One choice example: Suzy observes irritably (and correctly): ``We're just sort of talking aimlessly, repeating ourselves like cretins. We need higher stakes.'' Like what? ``Like a firearm,'' she says, suddenly displaying one. The lights change; the mood changes; the tempo changes. But just long enough for Suzy to segue into ``my revealing personal reminiscence,'' which upends a whole other dramatic staple with equal dispatch.
Basch has a quicksilver command of comic tone that seems purely theatrical. His program biography, alas, states that he is living in Los Angeles, ``learning how to write screenplays and sitcoms.''
Speaking of breadth of style, Romulus Linney is also represented here. In terms of scope of ambition, Linney may be our bravest living playwright, running from rural dramas about hillbilly homicides to lush meditations on Lord Byron's ghost and Frederick the Great. Now he has written and directed a short-hand adaptation of nothing less than ``La Princesse de Cleves,'' Mme. de La Fayette's great 17th-century novel about a love that kills.

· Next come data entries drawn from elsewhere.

(* ===== verification/Telemetry.v ===== *)
(** The rest of [observability/]: the telemetry event and its dictionary form
    ([domain/models.py]), the structured log formatter ([logging.py]), and the
    port of [domain/ports.py] that every exporter of [exporters.py] implements,
    those without a back end included. *)
From S2P Require Import Prelude PyNum Values Decode Events EventStore Tasks.
From S2P Require Import Metrics Tracing Monitoring Exporters.
From stdpp Require Import pretty.
Open Scope Z_scope.

(** * Telemetry events *)
Record TelemetryMetadata : Type := {
  tm_runtime_id : string; tm_timestamp : string; tm_version : string; tm_extra : odict pyval
}.
Record TelemetryEvent : Type := {
  te_event_type : string; te_metadata : TelemetryMetadata; te_payload : odict pyval; te_version : string
}.

(** [asdict(metadata)] *)
Definition metadata_to_dict (m : TelemetryMetadata) : odict pyval :=
  [("runtime_id", VStr (tm_runtime_id m)); ("timestamp", VStr (tm_timestamp m));
   ("version", VStr (tm_version m)); ("extra", asdict (VDict (tm_extra m)))].
(** [to_dict]: the payload is not copied *)
Definition telemetry_to_dict (e : TelemetryEvent) : odict pyval :=
  [("event_type", VStr (te_event_type e)); ("metadata", VDict (metadata_to_dict (te_metadata e)));
   ("payload", VDict (te_payload e)); ("version", VStr (te_version e))].

(** [TelemetryMetadata( **d )]: a missing field is a [TypeError] too *)
Definition metadata_of_dict (d : odict pyval) : outcome TelemetryMetadata :=
  let? d := kwargs ["runtime_id"; "timestamp"; "version"; "extra"] d in
  match dget d "runtime_id", dget d "timestamp" with
  | Some r, Some t =>
      let? r := as_str r in let? t := as_str t in
      let? v := as_str (get_or d "version" (VStr "1.0.0")) in
      let? x := as_dict (get_or d "extra" (VDict [])) in
      Ok {| tm_runtime_id := r; tm_timestamp := t; tm_version := v; tm_extra := x |}
  | _, _ => Raise (TypeError "missing required positional argument")
  end.
Definition telemetry_of_dict (d : odict pyval) : outcome TelemetryEvent :=
  let? mv := req d "metadata" in let? md := as_dict mv in
  let? m := metadata_of_dict md in
  let? ty := req_str d "event_type" in
  let? pv := req d "payload" in let? p := as_dict pv in
  let? v := as_str (get_or d "version" (VStr "1.0.0")) in
  Ok {| te_event_type := ty; te_metadata := m; te_payload := p; te_version := v |}.

(** A telemetry event survives its dictionary form, and JSON when its payload
    does. *)
Theorem telemetry_roundtrip e :
  json_ok (VDict (tm_extra (te_metadata e))) = true →
  telemetry_of_dict (telemetry_to_dict e) = Ok e ∧
  (json_ok (VDict (te_payload e)) = true → dumps (VDict (telemetry_to_dict e)) = Ok (VDict (telemetry_to_dict e))).
Proof.
  intros Hx. unfold telemetry_to_dict, metadata_to_dict. rewrite asdict_json_ok by done. split.
  - unfold telemetry_of_dict. read_dict. unfold metadata_of_dict, kwargs. simpl. read_dict. by destruct e as [? [] ? ?].
  - intros Hp. unfold dumps. simpl in *. by rewrite Hx, Hp.
Qed.

(** * Structured log lines *)

(** What [format] reads of a [LogRecord]; [lr_attributes] are the attributes
    set through [extra]. *)
Record LogRecord : Type := {
  lr_time : string; lr_level : string; lr_message : string; lr_name : string; lr_filename : string;
  lr_lineno : Z; lr_attributes : odict pyval
}.
Definition context_keys : list string := ["trace_id"; "span_id"; "correlation_id"; "causation_id"].
Definition extra_keys : list string := ["workflow_id"; "task_id"; "executor_id"; "worker_id"].

(** [if key in ctx and ctx[key]: log_payload[key] = ctx[key]] *)
Definition add_context (ctx : odict string) (key : string) (d : odict pyval) : odict pyval :=
  match dget ctx key with Some v => if str_truthy v then dset d key (VStr v) else d | None => d end.
(** [if hasattr(record, key): ...] *)
Definition add_attribute (attributes : odict pyval) (key : string) (d : odict pyval) : odict pyval :=
  match dget attributes key with Some v => dset d key v | None => d end.
Definition log_payload (ctx : odict string) (r : LogRecord) : odict pyval :=
  let d := [("timestamp", VStr (lr_time r)); ("level", VStr (lr_level r)); ("message", VStr (lr_message r));
            ("logger_name", VStr (lr_name r)); ("filename", VStr (lr_filename r)); ("lineno", VInt (lr_lineno r))] in
  let d := foldl (λ d k, add_context ctx k d) d context_keys in
  foldl (λ d k, add_attribute (lr_attributes r) k d) d extra_keys.
(** [JSONContextFormatter.format] on thread [th] *)
Definition format (th : string) (t : Tracer) (r : LogRecord) : outcome json :=
  dumps (VDict (log_payload (context th t) r)).

Lemma foldl_dset_get (f : string → odict pyval → odict pyval) (val : string → option pyval) (ks : list string) d k :
  (∀ k d, f k d = match val k with Some v => dset d k v | None => d end) →
  dget (foldl (λ d k, f k d) d ks) k = (if decide (k ∈ ks) then match val k with Some v => Some v | None => dget d k end
                                        else dget d k).
Proof.
  intros Hf. revert d. induction ks as [|k' ks IH]; intros d; simpl; [done|]. rewrite IH, Hf.
  destruct (decide (k = k')) as [->|Hne].
  - rewrite (decide_True (P:=k' ∈ k' :: ks)) by left. destruct (val k'); simpl; [|by case_decide].
    case_decide; [done|apply dget_dset_eq].
  - assert (dget (match val k' with Some v => dset d k' v | None => d end) k = dget d k) as ->
      by (destruct (val k'); [by rewrite dget_dset_ne|done]).
    destruct (decide (k ∈ ks)); [by rewrite decide_True by (by right)|].
    rewrite decide_False; [done|]. by intros [->|?]%elem_of_cons.
Qed.

(** Every line carries the record's own fields, the thread's trace context
    where it is not empty, and the record's ids; formatting fails only when an
    id cannot be written as JSON. *)
Theorem log_line_fields th t r :
  match format th t r with
  | Ok j => ∃ d, loads j = VDict d ∧
      dget d "message" = Some (VStr (lr_message r)) ∧ dget d "level" = Some (VStr (lr_level r)) ∧
      (∀ k, k ∈ context_keys →
         dget d k = (v ← dget (context th t) k; if str_truthy v then Some (VStr v) else None)) ∧
      (∀ k, k ∈ extra_keys → dget d k = dget (lr_attributes r) k)
  | Raise x => isinstance x "TypeError" = true ∧ json_ok (VDict (log_payload (context th t) r)) = false
  end.
Proof.
  unfold format, dumps. destruct (json_ok _) eqn:Hj; [|done]. eexists. split; [done|].
  assert (∀ k, dget (log_payload (context th t) r) k =
    let d := [("timestamp", VStr (lr_time r)); ("level", VStr (lr_level r)); ("message", VStr (lr_message r));
              ("logger_name", VStr (lr_name r)); ("filename", VStr (lr_filename r)); ("lineno", VInt (lr_lineno r))] in
    let c := if decide (k ∈ context_keys)
             then match (v ← dget (context th t) k; if str_truthy v then Some (VStr v) else None) with
                  | Some v => Some v | None => dget d k end
             else dget d k in
    if decide (k ∈ extra_keys) then match dget (lr_attributes r) k with Some v => Some v | None => c end else c) as Hd.
  { intros k. unfold log_payload. cbv zeta.
    rewrite (foldl_dset_get (add_attribute (lr_attributes r)) (dget (lr_attributes r))) by done.
    rewrite (foldl_dset_get (add_context (context th t))
      (λ k, v ← dget (context th t) k; if str_truthy v then Some (VStr v) else None)); [done|].
    intros k' d. unfold add_context. destruct (dget _ k') as [v|]; [|done]. simpl. by destruct (str_truthy v). }
  split_and!; [by rewrite Hd|by rewrite Hd| |].
  - intros k Hk. rewrite Hd. cbv zeta. rewrite (decide_True (P:=k ∈ context_keys)) by done.
    repeat (apply elem_of_cons in Hk as [->|Hk]); [..|by apply not_elem_of_nil in Hk];
      rewrite decide_False by (apply (bool_decide_unpack _); vm_compute; exact I); by case_match.
  - intros k Hk. rewrite Hd. cbv zeta. rewrite (decide_True (P:=k ∈ extra_keys)) by done.
    destruct (dget (lr_attributes r) k); [done|].
    repeat (apply elem_of_cons in Hk as [->|Hk]); [..|by apply not_elem_of_nil in Hk]; done.
Qed.

(** * The exporter port *)

(** [ExporterPort] on a process state [S]; an implementation returns what it
    exports, or [None]. *)
Record ExporterPort (S R : Type) : Type := {
  export_metrics : list MetricFamily → M S R;
  export_spans : list Span → M S R;
  export_alerts : list Alert → M S R
}.
Arguments export_metrics {S R}. Arguments export_spans {S R}. Arguments export_alerts {S R}.

(** Standard output, line by line. *)
Definition Console : Type := list string.
Definition print (line : string) : M Console unit := modify (λ c, c ++ [line]).

Definition family_line (f : MetricFamily) : string :=
  "[ConsoleExporter] MetricFamily: " +:+ mf_name f +:+ " (" +:+ mf_metric_type f +:+ ") - " +:+
  pretty (length (mf_metrics f)) +:+ " series".
Definition span_line (s : Span) : string :=
  "[ConsoleExporter] Span: " +:+ span_name s +:+ " (" +:+ span_id s +:+ ") - trace=" +:+ trace_id s.
Definition alert_line (a : Alert) : string :=
  "[ConsoleExporter] Alert: " +:+ al_rule_name a +:+ " - " +:+ al_severity a +:+ ": " +:+ al_message a.
Definition ConsoleExporter : ExporterPort Console unit := {|
  export_metrics families := for_each families (λ f, print (family_line f));
  export_spans spans := for_each spans (λ s, print (span_line s));
  export_alerts alerts := for_each alerts (λ a, print (alert_line a))
|}.
Definition JSONExporter {S} : ExporterPort S json := {|
  export_metrics families := of_outcome (json_export_metrics families);
  export_spans spans := of_outcome (json_export_spans spans);
  export_alerts alerts := of_outcome (json_export_alerts alerts)
|}.
(** [num_text]: the text of a number *)
Definition CSVExporter {S} (num_text : num → string) : ExporterPort S string := {|
  export_metrics families := ret (csv_export_metrics num_text families);
  export_spans spans := ret (csv_export_spans spans);
  export_alerts alerts := ret (csv_export_alerts alerts)
|}.

Definition NotImplementedError (msg : string) : exn :=
  UserExc ["NotImplementedError"; "RuntimeError"; "Exception"] msg.
(** The adapters without a back end: what they do not refuse they ignore. *)
Definition OpenTelemetryExporter {S} : ExporterPort S unit := {|
  export_metrics _ := raise (NotImplementedError
    "OpenTelemetry metrics push requires 'opentelemetry-sdk' integration package.");
  export_spans _ := raise (NotImplementedError
    "OpenTelemetry distributed spans push requires 'opentelemetry-sdk' integration package.");
  export_alerts _ := raise (NotImplementedError
    "OpenTelemetry alerts push requires OTLP logging mapping protocols.")
|}.
Definition PrometheusExporter {S} : ExporterPort S unit := {|
  export_metrics _ := raise (NotImplementedError
    "Prometheus export mapping requires 'prometheus_client' package integration.");
  export_spans _ := ret tt;
  export_alerts _ := ret tt
|}.
Definition GrafanaExporter {S} : ExporterPort S unit := {|
  export_metrics _ := ret tt; export_spans _ := ret tt; export_alerts _ := ret tt
|}.

Lemma print_each {A} (line : A → string) l c :
  for_each l (λ x, print (line x)) c = (Ok tt, c ++ map line l).
Proof.
  revert c. induction l as [|x l IH]; intros c; simpl; [by rewrite app_nil_r|].
  unfold bind. simpl. rewrite IH, <-app_assoc. done.
Qed.

(** The console exporter never fails and prints one line per item, in order. *)
Theorem console_prints_every_item families spans alerts c :
  export_metrics ConsoleExporter families c = (Ok tt, c ++ map family_line families) ∧
  export_spans ConsoleExporter spans c = (Ok tt, c ++ map span_line spans) ∧
  export_alerts ConsoleExporter alerts c = (Ok tt, c ++ map alert_line alerts).
Proof. split_and!; apply print_each. Qed.

Definition sample_event : TelemetryEvent := {|
  te_event_type := "AlertRaised";
  te_metadata := {| tm_runtime_id := "r1"; tm_timestamp := "2026-01-01T00:00:00"; tm_version := "1.0.0";
                    tm_extra := [("host", VStr "a"); ("cores", VInt 4)] |};
  te_payload := [("rule", VStr "spike")]; te_version := "1.0.0"
|}.
Lemma telemetry_roundtrip_witness :
  json_ok (VDict (tm_extra (te_metadata sample_event))) = true ∧
  telemetry_of_dict (telemetry_to_dict sample_event) = Ok sample_event.
Proof. split; [done|]. by apply (telemetry_roundtrip sample_event). Defined.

Entitled ``Love Like Fire (Part I),'' the work combines a clinical sense of pathological passion with some exceedingly overripe prose. Linney is good at spotlighting, in theatrical ways, La Fayette's psychological symbols.
But to succeed ``Love'' needs an even more formally stylized presentation than it has been given. The tone still feels shaky. The play does allow a young actress named Melinda Page Hamilton to glow with truly regal self-possession as the princess. The fact that she resembles the young Grace Kelly doesn't hurt.
The evening is rounded off by Stuart R. Brown's ``Slice of Life,'' a gentle, carefully shaped and slightly Saroyanish encounter between two men in a diner, nicely directed (by Pirie MacDonald) and acted (by Richmond Hoxie and Paul Austin). And Will Scheffer's ``Bel Canto,'' directed by Brian Mertes, finds three women psychologically duking it out during a thunderstorm at a New Jersey beach.
As played by Phyllis Somerville, Fiona Gallagher and, especially, Elizabeth Berridge, Scheffer's blue-collar Jersey girls (Bruce Springsteen songs figure in the script) are a lively, salty-mouthed lot.
But they find themselves wrestling with ungainly and earnest metaphors about the tunnel of love and hula dancing. Putting ``Bel Canto'' right next to Basch's metaphor-skewering play is not an instance of tactful planning.
The 19th annual festival of new one-act plays.
Jamie Richards, executive producer; Mark Roberts, marathon producer; Charles Gale, associate producer; John Spears, production manager. Lighting by Greg MacPherson; sets by Mark Symczak; costumes by Andy Wallach; sound by Jeffrey Taylor; props master, Lisa Dent. Presented by the Ensemble Studio Theater, Curt Dempster, artistic director; Susan Jones, managing director. At 549 West 52nd St.
SLICE OF LIFE - By Stuart R. Brown; directed by Pirie MacDonald. With Richmond Hoxie (C.C.) and Paul Austin (Earl).
ENGLISH (IT'S WHERE THE WORDS ARE) - By Peter Basch; directed by Susann Brinkley. WITH: Joseph Lyle Taylor (Joey) and Stephanie Cannon (Suzy).
BEL CANTO – By Will Scheffer; directed by Brian Mertes. WITH: Phyllis Somerville (Ma), Elizabeth Berridge (Phil) and Fiona Gallagher (Vinnie).
LOVE LIKE FIRE (PART I) – Written and directed by Romulus Linney. WITH: John-Martin Green (Chamberlain), Chris Ceraso (King), Thomas Schall (Duke), Melinda Page Hamilton (Princess) and Bill Cwikowski (Prince).